Bajo los postulados de la doctrina social -recordemos, un corpus en constante reelaboración y reinterpretación-, se habían creado en Argentina organizaciones de diversas escalas y fortuna, como la Federación de Asociaciones Católicas de Empleadas de 1922 y la Unión Popular Católica Argentina de 1919. Los años treinta tendrán su propia asociación, que denominaron Acción Católica Argentina (ACA). La ACA tenía como propósito absorber o poner bajo la influencia y dirección del Episcopado el asociacionismo católico. Para esto, los obispos adaptaron los ejemplos probados en Italia y promovidos por el Vaticano, en un formato integrado que se correspondía bien con el ideal de nación y el “ser” católico de entreguerras. Predominaban ahora los valores de la patria, la familia y la propiedad, pero también una inédita predisposición a la obediencia por parte del laicado.37

El éxito inicial de la ACA fue importante en las grandes ciudades del país, especialmente en el Litoral. De hecho, contó con un rápido crecimiento de sus afiliados (Acha, 2010) durante los treinta. Dado que estudios muy detallados analizaron la organización y los derroteros de sus diferentes ramas (Acha, 2016; Bertolotto, 2020), nos detendremos sólo en el formato institucional con el que los prelados modelaron su institución.

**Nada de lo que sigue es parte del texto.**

(** The scenario with more balls that leave the target's leg and the
    bottom-rail bank clear: [solve] still finds that bank shot. *)
Lemma bank_scenario_solve_with (extra : list vec) :
  let balls := mk_balls cueb tgtb (obsb :: extra) in
  target_leg_clear tgtb (Vec 0.5 0.1) balls = true ->
  path_clear cueb (Vec 0.275 (Ropp 0.1)) balls [0%nat; 1%nat] false None = true ->
  path_clear (Vec 0.275 (Ropp 0.1)) Gb balls [0%nat; 1%nat] false None = true ->
  solve sb cueb tgtb (obsb :: extra) = Some (Bank1 (Vec 0.5 0.1) Gb (Vec 0.275 (Ropp 0.1))).
Proof.
  intros balls Ht H1 H2.
  unfold solve, pocket_order; cbn [sort_by_key insert pockets first_some].
  unfold try_pocket; rewrite bank_scenario_ghost.
  assert (Hi : inside sb Gb = true) by (unfold inside, BALL_R; simpl; rcase; lra || reflexivity).
  rewrite Hi; cbn [negb].
  assert (Hc : cue_leg_clear sb cueb Gb balls = false).
  { apply (bank_scenario_blocked _ _ _ _ _ _ (4 / 7)); [exact ign_01 | lra|].
    apply vec_eq; unfold seg, vadd, vscale, vsub; simpl; lra. }
  fold balls; rewrite Hc, Ht; cbn [andb mirror first_some W H vx vy].
  unfold try_mirror; cbv zeta.
  rewrite (bank_scenario_blocked extra (Vec (Ropp 0.275) 0.1) Gb _ _ _ (19 / 22) ign_01);
    [| lra | apply vec_eq; unfold seg, vadd, vscale, vsub; simpl; lra].
  rewrite (bank_scenario_blocked extra cueb (Vec (2 * 0.735 - 0.275) 0.1) _ _ _ (20 / 219) ign_01);
    [| lra | apply vec_eq; unfold seg, vadd, vscale, vsub; simpl; lra].
  rewrite andb_false_r; cbn [andb].
  fold balls; rewrite H1, H2; reflexivity.
Qed.

Lemma bank_scenario_solve :
  solve sb cueb tgtb [obsb] = Some (Bank1 (Vec 0.5 0.1) Gb (Vec 0.275 (Ropp 0.1))).
Proof.
  assert (HC : CLEARANCE * CLEARANCE < 0.001) by (unfold CLEARANCE, BALL_R; lra).
  assert (HE : EPS * EPS < 0.001) by (unfold EPS; lra).
  pose proof EPS_pos as HE0.
  apply bank_scenario_solve_with.
  - apply path_clear_iff; split; [|split; [|discriminate]].
    + apply norm_ge_of_sq; [lra | unfold norm2, dot, vsub; simpl; lra].
    + intros b [<- | [<- | [<- | []]]]; [| discriminate |]; intros _;
        apply corridor_free_of_sq; intros t Htt;
        unfold seg, norm2, dot, vsub, vadd, vscale; simpl; nra.
  - apply path_clear_iff; split; [|split; [|discriminate]].
    + apply norm_ge_of_sq; [lra | unfold norm2, dot, vsub; simpl; lra].
    + intros b [<- | [<- | [<- | []]]]; try discriminate; intros _.
      apply corridor_free_of_sq; intros t Htt.
      unfold seg, norm2, dot, vsub, vadd, vscale; simpl.
      assert (0 <= (t - 0.25) * (t - 0.25)) by apply Rle_0_sqr; nra.
  - apply path_clear_iff; split; [|split; [|discriminate]].
    + apply norm_ge_of_sq; [lra | unfold norm2, dot, vsub; simpl; lra].
    + intros b [<- | [<- | [<- | []]]]; try discriminate; intros _.
      apply corridor_free_of_sq; intros t Htt.
      unfold seg, norm2, dot, vsub, vadd, vscale; simpl.
      assert (0 <= (0.2 * t - 0.2) * (0.2 * t - 0.2)) by apply Rle_0_sqr; nra.
Qed.

(** C8: the bank test checks the legs cue->R and R->G, where [R] is the
    mirror image of the ghost point behind the rail, while the ball
    really travels cue->C and C->G, where [C] is the point where cue->R
    meets the rail.  On a table with one pocket at (0.5, 0.1), the cue
    ball at (0.1, 0.1), the target at (0.3, 0.1) and obstacles at
    (0.2, 0.1) and (0.2225, 0.04), [solve] returns the bank shot off the
    bottom rail through [R = (0.275, -0.1)], although its real second leg
    from [C = (0.1875, 0)] to the ghost point runs through the second
    obstacle. *)
Theorem bank_check_misses_reflected_leg :
  let balls := mk_balls cueb tgtb [obsb; Vec 0.2225 0.04] in
  let Rp := Vec 0.275 (Ropp 0.1) in
  let C := Vec 0.1875 0 in
  solve sb cueb tgtb [obsb; Vec 0.2225 0.04] = Some (Bank1 (Vec 0.5 0.1) Gb Rp) /\
  Rp = nth 2 (mirror sb Gb) Gb /\ C = seg cueb Rp (1 / 2) /\ vy C = 0 /\
  path_clear C Gb balls [0%nat; 1%nat] false None = false.
Proof.
  intros balls Rp C.
  assert (HC : CLEARANCE * CLEARANCE < 0.001) by (unfold CLEARANCE, BALL_R; lra).
  assert (HC' : CLEARANCE * CLEARANCE < 0.00063) by (unfold CLEARANCE, BALL_R; lra).
  assert (HE : EPS * EPS < 0.001) by (unfold EPS; lra).
  pose proof EPS_pos as HE0.
  split; [apply bank_scenario_solve_with|].
  - apply path_clear_iff; split; [|split; [|discriminate]].
    + apply norm_ge_of_sq; [lra | unfold norm2, dot, vsub; simpl; lra].
    + intros b [<- | [<- | [<- | [<- | []]]]]; [| discriminate | |]; intros _;
        apply corridor_free_of_sq; intros t Htt;
        unfold seg, norm2, dot, vsub, vadd, vscale; simpl; nra.
  - apply path_clear_iff; split; [|split; [|discriminate]].
    + apply norm_ge_of_sq; [lra | unfold norm2, dot, vsub; simpl; lra].
    + intros b [<- | [<- | [<- | [<- | []]]]]; try discriminate; intros _;
        apply corridor_free_of_sq; intros t Htt;
        unfold seg, norm2, dot, vsub, vadd, vscale; simpl.
      * assert (0 <= (t - 0.25) * (t - 0.25)) by apply Rle_0_sqr; nra.
      * assert (0 <= (t - 0.47) * (t - 0.47)) by apply Rle_0_sqr; nra.
  - apply path_clear_iff; split; [|split; [|discriminate]].
    + apply norm_ge_of_sq; [lra | unfold norm2, dot, vsub; simpl; lra].
    + intros b [<- | [<- | [<- | [<- | []]]]]; try discriminate; intros _;
        apply corridor_free_of_sq; intros t Htt;
        unfold seg, norm2, dot, vsub, vadd, vscale; simpl.
      * assert (0 <= (0.2 * t - 0.2) * (0.2 * t - 0.2)) by apply Rle_0_sqr; nra.
      * assert (0 <= (0.2 * t - 0.14) * (0.2 * t - 0.14)) by apply Rle_0_sqr; nra.
  - split; [apply vec_eq; cbn; lra|].
    split; [apply vec_eq; unfold seg, vadd, vscale, vsub; simpl; lra|].
    split; [reflexivity|].
    apply (center_on_segment_blocks _ _ _ _ _ _ (Ball 3 (Vec 0.2225 0.04)) 0.4);
      [right; right; right; left; reflexivity | reflexivity | lra |].
    apply vec_eq; unfold seg, vadd, vscale, vsub; simpl; lra.
Qed.


(** ** Properties of the solver *)

(** C1: refinement: [solve] meets the abstract contract [solve_spec] (the
    plan is feasible for its pocket, no pocket earlier in the (angle,
    distance) order is feasible, a bank plan is returned only when the direct
    shot into that pocket is infeasible and with the first working mirror
    image, and [None] only when no pocket of the table is feasible). *)
Theorem solve_refines (s : solver) (cue tgt : vec) (others : list vec) :
  solve_spec s cue tgt others (solve s cue tgt others).
Proof. apply solve_meets_spec. Qed.

(** the ghost point is [2*BALL_R] from the target, and the target lies
    strictly between the ghost point and the pocket. *)
Theorem ghost_geometry (T P G : vec) :
  ghost T P = Some G ->
  dist G T = 2 * BALL_R /\
  exists lam, 0 < lam < 1 /\ T = G +v lam *v (P -v G).
Proof. apply ghost_dist_between. Qed.

Lemma ghost_geometry_witness :
  ghost tgtb (Vec 0.5 0.1) = Some Gb /\
  dist Gb tgtb = 2 * BALL_R /\
  exists lam, 0 < lam < 1 /\ tgtb = Gb +v lam *v (Vec 0.5 0.1 -v Gb).
Proof. split; [exact bank_scenario_ghost | apply ghost_geometry, bank_scenario_ghost]. Defined.

Lemma solve_spec_unique_witness :
  solve_spec sb cueb tgtb [obsb] (solve sb cueb tgtb [obsb]) /\
  solve_spec sb cueb tgtb [obsb] (Some (Bank1 (Vec 0.5 0.1) Gb (Vec 0.275 (Ropp 0.1)))) /\
  solve sb cueb tgtb [obsb] = Some (Bank1 (Vec 0.5 0.1) Gb (Vec 0.275 (Ropp 0.1))).
Proof.
  assert (H1 := solve_meets_spec sb cueb tgtb [obsb]).
  assert (H2 : solve_spec sb cueb tgtb [obsb]
                 (Some (Bank1 (Vec 0.5 0.1) Gb (Vec 0.275 (Ropp 0.1)))))
    by (rewrite <- bank_scenario_solve; exact H1).
  split; [exact H1 | split; [exact H2|]].
  apply (solve_spec_unique sb cueb tgtb [obsb]); assumption.
Defined.

Lemma solve_bank_safe_witness :
  solve sb cueb tgtb [obsb] = Some (Bank1 (Vec 0.5 0.1) Gb (Vec 0.275 (Ropp 0.1))) /\
  In (Vec 0.5 0.1) (pockets sb) /\ inside sb Gb = true /\ dist Gb tgtb = 2 * BALL_R /\
  In (Vec 0.275 (Ropp 0.1)) (mirror sb Gb) /\
  cue_leg_clear sb cueb Gb (mk_balls cueb tgtb [obsb]) = false /\
  corridor_free tgtb (Vec 0.5 0.1) cueb /\
  (forall p, In p [obsb] ->
     corridor_free cueb (Vec 0.275 (Ropp 0.1)) p /\ corridor_free (Vec 0.275 (Ropp 0.1)) Gb p /\
     corridor_free tgtb (Vec 0.5 0.1) p).
Proof.
  split; [exact bank_scenario_solve|].
  apply solve_bank_safe, bank_scenario_solve.
Defined.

Algunas autoras han resaltado de la ACA su apariencia de “sistema político en miniatura” (Blanco, 2005), lo que nos inspiró a hallar en la institución una forma mixta de gobierno. En la ACA combinan la democracia -por su gobierno colegiado y sus elecciones representativas-, junto a elementos de “inspiración teocrática” -por tener el clero funciones electivas y de legitimación de actos de gobierno. Colegiado era el formato de gobierno, compuesto por una comisión directiva junto a un número de miembros electivos. Representativa era la forma en que se ejercía el gobierno, donde cada centro (varones) y círculo (mujeres) elegía a sus consejeros. Así, los elementos democráticos se imponían a la hora de elegir cargos no-directivos, protegidos por un voto directo y secreto. De inspiración teocrática podemos describir el rol del sacerdote que, encontrándose en todos los niveles de la organización de manera no-electiva, ejercía una tutela sobre los laicos en la elección de cargos directivos y en la autorización de actos de gobierno.

Dos puntos en particular nos hablan de una proyección de la soberanía diferente a la popular. El primero era el sujeto constituyente de la ACA, que no era otro que el Episcopado. Los obispos habían creado su Estatuto General y sólo ellos podían modificarlo o disolverlo. El segundo es sobre la propiedad material, pues el titular último de los bienes acumulados por la ACA ante su disolución eran las diócesis.

Todas estas atribuciones componían un rol siempre anhelado por el clero, más nunca alcanzado, dada la autonomía que había mantenido el laicado en sus asociaciones. Mauro entiende que la renovada obediencia del laicado “… desentonaba poco con las frágiles y devaluadas visiones que circulaban por aquellos años sobre la democracia liberal", mientras que, a nivel dirigencial, aquellos desmotivados con la política partidaria veían en la estructura de la ACA un “aliciente y un estímulo nada despreciable" para continuar su militancia (2011: 20). En ese mismo trabajo, Mauro describe a la ACA como una “concentración antiliberal”, dado el rechazo que sugería a la vía electoral, mientras otros autores ven la manifestación de una “modernidad conservadora y alternativa” (Bertolotto, 2020), combinando la aceptación de los preceptos económicos capitalistas con el rechazo a determinadas transformaciones en la cultura.38

El modelo “romano” no fue el único disponible para los católicos argentinos, pues Castro y Mauro (2019) reconocen en esta Argentina modelos democristianos inspirados en las figuras de Luigi Sturzo y Jacques Maritain. No obstante -y como sucede en los tiempos que vivimos hoy-, las expresiones más radicales e irreconciliadas con el sistema partidario terminaron fijando los ejes de la discusión política en un punto cada vez más alejado del centro.39 Estas identidades, sin tomar la forma definitiva de fascismo, se expresaron con total libertad a través del movimiento nacionalista, que prosperaba dentro de las filas católicas desde los años treinta (Zanca, 2013: 234).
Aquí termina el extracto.